EXERCISE — Copy out exactly the stretch of the listing below that begins at the line containing "The hand-written preset" and ends at the line containing "unfold register_all, dupdate.", and copy nothing outside it.
____
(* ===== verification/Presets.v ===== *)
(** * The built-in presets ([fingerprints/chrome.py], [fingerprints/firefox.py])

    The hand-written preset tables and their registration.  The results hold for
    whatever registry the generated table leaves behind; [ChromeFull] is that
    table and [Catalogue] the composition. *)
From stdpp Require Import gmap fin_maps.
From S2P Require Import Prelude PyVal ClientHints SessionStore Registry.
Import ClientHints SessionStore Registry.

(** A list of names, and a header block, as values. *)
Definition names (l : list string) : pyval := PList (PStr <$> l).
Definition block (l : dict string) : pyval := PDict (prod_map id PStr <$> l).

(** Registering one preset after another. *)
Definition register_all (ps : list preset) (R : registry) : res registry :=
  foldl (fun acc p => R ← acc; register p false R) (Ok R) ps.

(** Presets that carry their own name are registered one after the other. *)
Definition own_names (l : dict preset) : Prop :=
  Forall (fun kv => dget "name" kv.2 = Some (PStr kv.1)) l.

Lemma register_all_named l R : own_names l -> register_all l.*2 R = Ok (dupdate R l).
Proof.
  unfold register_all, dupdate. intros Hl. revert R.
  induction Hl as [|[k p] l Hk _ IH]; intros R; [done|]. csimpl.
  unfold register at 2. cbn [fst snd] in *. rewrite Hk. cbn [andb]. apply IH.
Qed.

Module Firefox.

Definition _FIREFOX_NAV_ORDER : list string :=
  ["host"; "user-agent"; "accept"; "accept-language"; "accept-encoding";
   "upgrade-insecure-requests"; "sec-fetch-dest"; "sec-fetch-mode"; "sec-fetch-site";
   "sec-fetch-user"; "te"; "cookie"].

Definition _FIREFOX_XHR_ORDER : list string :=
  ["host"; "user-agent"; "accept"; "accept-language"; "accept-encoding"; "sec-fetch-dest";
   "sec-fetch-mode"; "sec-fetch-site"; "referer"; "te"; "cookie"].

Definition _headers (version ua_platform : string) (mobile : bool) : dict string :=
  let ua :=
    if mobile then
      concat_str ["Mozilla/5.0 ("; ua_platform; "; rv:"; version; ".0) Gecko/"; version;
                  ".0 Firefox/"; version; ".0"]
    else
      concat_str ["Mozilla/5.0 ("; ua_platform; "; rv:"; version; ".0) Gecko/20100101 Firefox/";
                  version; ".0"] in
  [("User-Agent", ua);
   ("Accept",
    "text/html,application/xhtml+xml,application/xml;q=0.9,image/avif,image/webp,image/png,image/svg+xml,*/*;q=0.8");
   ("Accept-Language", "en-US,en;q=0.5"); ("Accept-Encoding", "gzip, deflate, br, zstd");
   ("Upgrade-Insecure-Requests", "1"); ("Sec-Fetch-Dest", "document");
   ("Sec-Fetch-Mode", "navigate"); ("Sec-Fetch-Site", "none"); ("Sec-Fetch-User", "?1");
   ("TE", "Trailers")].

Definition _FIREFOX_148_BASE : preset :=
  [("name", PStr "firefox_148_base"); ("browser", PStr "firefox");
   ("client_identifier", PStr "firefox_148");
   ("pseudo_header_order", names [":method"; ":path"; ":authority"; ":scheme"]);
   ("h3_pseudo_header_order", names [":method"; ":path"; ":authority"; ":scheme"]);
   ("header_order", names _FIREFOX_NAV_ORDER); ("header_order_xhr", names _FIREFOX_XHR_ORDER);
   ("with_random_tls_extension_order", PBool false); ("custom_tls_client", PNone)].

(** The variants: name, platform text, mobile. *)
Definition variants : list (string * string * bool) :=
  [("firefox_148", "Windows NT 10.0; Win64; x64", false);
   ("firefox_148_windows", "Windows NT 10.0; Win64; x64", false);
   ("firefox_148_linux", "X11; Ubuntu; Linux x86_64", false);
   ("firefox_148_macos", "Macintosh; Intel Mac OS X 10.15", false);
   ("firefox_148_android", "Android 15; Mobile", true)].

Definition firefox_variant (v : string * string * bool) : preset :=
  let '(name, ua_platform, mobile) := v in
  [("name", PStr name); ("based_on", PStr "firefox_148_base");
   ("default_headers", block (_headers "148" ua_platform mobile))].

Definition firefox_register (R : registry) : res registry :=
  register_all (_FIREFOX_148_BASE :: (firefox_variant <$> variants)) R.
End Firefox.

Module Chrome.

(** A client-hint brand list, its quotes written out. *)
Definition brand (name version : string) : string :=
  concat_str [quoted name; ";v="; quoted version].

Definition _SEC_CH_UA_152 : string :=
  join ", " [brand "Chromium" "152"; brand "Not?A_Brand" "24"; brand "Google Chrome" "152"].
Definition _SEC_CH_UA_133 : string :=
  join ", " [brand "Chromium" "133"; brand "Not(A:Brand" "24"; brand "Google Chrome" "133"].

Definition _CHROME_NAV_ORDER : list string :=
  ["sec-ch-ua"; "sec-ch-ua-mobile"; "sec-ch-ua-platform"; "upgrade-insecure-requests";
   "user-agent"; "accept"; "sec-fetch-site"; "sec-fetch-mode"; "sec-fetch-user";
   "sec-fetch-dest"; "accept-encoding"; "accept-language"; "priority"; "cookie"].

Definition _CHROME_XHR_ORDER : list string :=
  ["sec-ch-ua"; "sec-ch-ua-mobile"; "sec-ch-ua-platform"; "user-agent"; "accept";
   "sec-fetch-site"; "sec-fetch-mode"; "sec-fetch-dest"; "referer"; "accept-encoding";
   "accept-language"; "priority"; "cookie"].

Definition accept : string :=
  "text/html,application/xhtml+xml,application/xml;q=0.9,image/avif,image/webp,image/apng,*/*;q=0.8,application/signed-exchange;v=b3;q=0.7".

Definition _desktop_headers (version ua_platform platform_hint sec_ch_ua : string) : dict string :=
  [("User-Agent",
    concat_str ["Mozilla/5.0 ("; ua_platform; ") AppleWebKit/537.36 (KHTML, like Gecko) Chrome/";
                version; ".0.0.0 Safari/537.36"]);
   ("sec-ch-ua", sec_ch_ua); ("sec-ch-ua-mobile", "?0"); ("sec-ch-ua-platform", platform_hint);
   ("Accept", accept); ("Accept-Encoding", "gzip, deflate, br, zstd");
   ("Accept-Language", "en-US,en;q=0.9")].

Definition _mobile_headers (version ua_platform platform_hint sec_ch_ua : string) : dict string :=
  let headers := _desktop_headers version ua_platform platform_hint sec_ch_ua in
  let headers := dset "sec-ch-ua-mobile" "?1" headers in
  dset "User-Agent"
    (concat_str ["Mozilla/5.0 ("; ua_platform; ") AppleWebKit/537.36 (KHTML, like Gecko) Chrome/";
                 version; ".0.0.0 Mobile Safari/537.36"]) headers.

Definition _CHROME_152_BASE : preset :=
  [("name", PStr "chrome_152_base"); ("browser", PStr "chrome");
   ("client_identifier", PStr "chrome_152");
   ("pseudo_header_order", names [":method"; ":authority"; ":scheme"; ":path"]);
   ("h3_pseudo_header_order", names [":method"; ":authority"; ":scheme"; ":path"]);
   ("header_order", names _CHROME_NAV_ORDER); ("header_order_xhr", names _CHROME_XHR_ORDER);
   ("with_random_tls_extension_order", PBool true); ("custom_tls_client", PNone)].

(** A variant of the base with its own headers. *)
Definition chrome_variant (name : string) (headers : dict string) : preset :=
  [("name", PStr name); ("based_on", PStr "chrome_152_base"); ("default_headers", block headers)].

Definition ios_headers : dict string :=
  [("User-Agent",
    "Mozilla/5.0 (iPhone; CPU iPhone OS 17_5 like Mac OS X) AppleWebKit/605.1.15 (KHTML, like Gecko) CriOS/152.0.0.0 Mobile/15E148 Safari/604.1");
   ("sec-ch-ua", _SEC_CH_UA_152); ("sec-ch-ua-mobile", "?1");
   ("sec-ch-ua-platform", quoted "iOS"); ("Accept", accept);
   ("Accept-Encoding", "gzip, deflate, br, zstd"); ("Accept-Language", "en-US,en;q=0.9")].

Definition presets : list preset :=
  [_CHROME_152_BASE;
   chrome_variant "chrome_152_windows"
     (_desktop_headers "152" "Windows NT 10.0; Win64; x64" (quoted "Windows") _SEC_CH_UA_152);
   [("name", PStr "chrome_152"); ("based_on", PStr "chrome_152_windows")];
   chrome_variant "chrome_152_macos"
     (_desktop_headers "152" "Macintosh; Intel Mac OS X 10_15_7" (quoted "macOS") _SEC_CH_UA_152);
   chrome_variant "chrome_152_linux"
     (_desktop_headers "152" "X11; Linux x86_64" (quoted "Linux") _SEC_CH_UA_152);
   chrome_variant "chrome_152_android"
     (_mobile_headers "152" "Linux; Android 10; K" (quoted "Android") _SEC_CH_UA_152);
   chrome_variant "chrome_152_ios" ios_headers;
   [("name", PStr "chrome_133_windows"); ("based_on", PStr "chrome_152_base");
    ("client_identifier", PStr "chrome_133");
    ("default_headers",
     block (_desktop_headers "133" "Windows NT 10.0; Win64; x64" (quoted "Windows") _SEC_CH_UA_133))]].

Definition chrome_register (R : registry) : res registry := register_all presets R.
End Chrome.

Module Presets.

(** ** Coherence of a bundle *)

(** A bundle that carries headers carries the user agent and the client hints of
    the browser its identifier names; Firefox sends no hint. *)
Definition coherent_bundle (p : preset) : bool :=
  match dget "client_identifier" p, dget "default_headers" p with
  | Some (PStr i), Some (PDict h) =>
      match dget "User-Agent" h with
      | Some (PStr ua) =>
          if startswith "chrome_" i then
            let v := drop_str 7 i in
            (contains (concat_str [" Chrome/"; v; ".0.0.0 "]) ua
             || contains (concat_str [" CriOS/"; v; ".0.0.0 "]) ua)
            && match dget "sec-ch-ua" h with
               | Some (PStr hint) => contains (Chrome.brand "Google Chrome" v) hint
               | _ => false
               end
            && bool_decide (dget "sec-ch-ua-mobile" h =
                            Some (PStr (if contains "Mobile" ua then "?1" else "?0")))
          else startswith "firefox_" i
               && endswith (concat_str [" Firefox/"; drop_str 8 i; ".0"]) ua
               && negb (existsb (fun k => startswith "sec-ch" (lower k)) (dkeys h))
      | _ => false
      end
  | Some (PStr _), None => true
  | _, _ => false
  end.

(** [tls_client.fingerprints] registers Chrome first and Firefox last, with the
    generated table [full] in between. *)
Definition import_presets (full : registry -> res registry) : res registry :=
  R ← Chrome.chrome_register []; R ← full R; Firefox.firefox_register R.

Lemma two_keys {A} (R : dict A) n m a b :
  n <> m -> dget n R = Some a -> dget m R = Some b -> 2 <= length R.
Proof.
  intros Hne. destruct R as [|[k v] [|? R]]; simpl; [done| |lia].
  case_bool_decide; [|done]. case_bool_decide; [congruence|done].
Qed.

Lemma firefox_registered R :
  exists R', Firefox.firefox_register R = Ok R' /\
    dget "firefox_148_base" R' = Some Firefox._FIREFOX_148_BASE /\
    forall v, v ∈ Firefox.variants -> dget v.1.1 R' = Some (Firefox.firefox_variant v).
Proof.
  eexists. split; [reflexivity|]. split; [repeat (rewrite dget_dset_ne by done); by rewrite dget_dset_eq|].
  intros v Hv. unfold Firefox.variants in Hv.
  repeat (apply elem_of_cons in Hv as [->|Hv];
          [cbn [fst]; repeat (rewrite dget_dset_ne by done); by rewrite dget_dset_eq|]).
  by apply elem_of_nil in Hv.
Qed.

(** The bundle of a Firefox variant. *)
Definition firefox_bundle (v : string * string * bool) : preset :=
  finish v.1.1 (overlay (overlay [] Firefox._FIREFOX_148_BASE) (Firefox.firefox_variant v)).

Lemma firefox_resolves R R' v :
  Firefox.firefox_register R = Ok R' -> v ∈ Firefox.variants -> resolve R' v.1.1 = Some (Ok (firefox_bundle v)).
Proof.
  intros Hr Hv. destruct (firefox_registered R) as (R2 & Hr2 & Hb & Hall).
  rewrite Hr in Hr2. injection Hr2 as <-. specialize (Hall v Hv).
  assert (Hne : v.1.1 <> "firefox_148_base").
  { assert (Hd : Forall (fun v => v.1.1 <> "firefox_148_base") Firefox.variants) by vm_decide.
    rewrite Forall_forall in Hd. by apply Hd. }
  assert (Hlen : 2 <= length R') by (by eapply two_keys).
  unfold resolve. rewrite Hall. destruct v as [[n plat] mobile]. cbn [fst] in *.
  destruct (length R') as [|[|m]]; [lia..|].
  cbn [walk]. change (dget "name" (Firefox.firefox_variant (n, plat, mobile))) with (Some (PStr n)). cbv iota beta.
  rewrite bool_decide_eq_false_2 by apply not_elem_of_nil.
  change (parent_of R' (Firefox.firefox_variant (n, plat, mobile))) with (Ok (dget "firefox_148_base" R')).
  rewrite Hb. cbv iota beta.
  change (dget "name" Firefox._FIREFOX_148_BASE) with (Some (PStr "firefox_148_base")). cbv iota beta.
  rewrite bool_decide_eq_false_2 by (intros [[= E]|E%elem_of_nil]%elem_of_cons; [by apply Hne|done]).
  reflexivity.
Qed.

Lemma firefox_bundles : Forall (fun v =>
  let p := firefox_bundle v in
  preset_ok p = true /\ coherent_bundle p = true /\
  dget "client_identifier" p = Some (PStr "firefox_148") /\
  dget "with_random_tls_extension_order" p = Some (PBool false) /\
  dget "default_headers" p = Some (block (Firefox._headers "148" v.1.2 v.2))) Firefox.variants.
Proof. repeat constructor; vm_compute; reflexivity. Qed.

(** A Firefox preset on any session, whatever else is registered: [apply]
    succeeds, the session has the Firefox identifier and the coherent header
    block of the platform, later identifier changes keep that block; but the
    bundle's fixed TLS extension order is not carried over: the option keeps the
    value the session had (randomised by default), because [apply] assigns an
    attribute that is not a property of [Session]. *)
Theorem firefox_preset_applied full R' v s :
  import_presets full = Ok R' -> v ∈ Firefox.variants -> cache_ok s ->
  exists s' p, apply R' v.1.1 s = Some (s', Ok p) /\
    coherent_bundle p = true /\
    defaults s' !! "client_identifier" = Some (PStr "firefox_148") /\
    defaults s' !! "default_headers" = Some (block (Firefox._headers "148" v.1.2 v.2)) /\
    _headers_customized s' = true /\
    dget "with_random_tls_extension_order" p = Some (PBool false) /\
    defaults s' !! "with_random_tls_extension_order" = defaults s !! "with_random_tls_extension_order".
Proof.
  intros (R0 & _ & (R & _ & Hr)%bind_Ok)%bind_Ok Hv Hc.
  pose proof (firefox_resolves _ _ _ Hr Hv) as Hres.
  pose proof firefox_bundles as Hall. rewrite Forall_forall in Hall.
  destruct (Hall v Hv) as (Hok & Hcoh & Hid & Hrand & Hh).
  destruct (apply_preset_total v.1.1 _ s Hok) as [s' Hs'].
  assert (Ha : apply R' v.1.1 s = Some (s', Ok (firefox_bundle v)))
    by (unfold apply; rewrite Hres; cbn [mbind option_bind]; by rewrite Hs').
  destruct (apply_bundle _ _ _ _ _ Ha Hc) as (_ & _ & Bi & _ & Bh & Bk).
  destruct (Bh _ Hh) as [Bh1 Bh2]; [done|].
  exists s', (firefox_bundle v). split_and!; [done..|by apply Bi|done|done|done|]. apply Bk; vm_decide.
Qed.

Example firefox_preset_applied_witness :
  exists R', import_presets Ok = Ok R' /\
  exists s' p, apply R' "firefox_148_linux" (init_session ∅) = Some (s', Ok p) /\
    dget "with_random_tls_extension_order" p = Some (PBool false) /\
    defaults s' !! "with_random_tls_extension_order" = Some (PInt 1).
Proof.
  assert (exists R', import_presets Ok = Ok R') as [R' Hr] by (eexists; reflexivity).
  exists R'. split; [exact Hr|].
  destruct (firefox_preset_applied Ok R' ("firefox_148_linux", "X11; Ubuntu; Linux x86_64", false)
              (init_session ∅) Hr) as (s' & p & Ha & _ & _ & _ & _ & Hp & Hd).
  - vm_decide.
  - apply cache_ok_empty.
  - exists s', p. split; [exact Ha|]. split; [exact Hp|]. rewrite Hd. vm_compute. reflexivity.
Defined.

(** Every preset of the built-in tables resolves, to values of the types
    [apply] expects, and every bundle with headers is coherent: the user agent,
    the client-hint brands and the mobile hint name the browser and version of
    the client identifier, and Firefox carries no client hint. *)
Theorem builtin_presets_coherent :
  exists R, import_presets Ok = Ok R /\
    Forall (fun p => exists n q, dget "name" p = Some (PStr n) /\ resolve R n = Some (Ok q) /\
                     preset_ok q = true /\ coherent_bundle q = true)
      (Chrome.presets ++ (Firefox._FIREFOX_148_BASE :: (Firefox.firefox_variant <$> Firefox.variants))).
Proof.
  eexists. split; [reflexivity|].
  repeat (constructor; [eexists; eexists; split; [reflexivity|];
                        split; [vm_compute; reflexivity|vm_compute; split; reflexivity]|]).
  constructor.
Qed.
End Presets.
____
TASK SOLUTION —
    The hand-written preset tables and their registration.  The results hold for
    whatever registry the generated table leaves behind; [ChromeFull] is that
    table and [Catalogue] the composition. *)
From stdpp Require Import gmap fin_maps.
From S2P Require Import Prelude PyVal ClientHints SessionStore Registry.
Import ClientHints SessionStore Registry.

(** A list of names, and a header block, as values. *)
Definition names (l : list string) : pyval := PList (PStr <$> l).
Definition block (l : dict string) : pyval := PDict (prod_map id PStr <$> l).

(** Registering one preset after another. *)
Definition register_all (ps : list preset) (R : registry) : res registry :=
  foldl (fun acc p => R ← acc; register p false R) (Ok R) ps.

(** Presets that carry their own name are registered one after the other. *)
Definition own_names (l : dict preset) : Prop :=
  Forall (fun kv => dget "name" kv.2 = Some (PStr kv.1)) l.

Lemma register_all_named l R : own_names l -> register_all l.*2 R = Ok (dupdate R l).
Proof.
  unfold register_all, dupdate. intros Hl. revert R.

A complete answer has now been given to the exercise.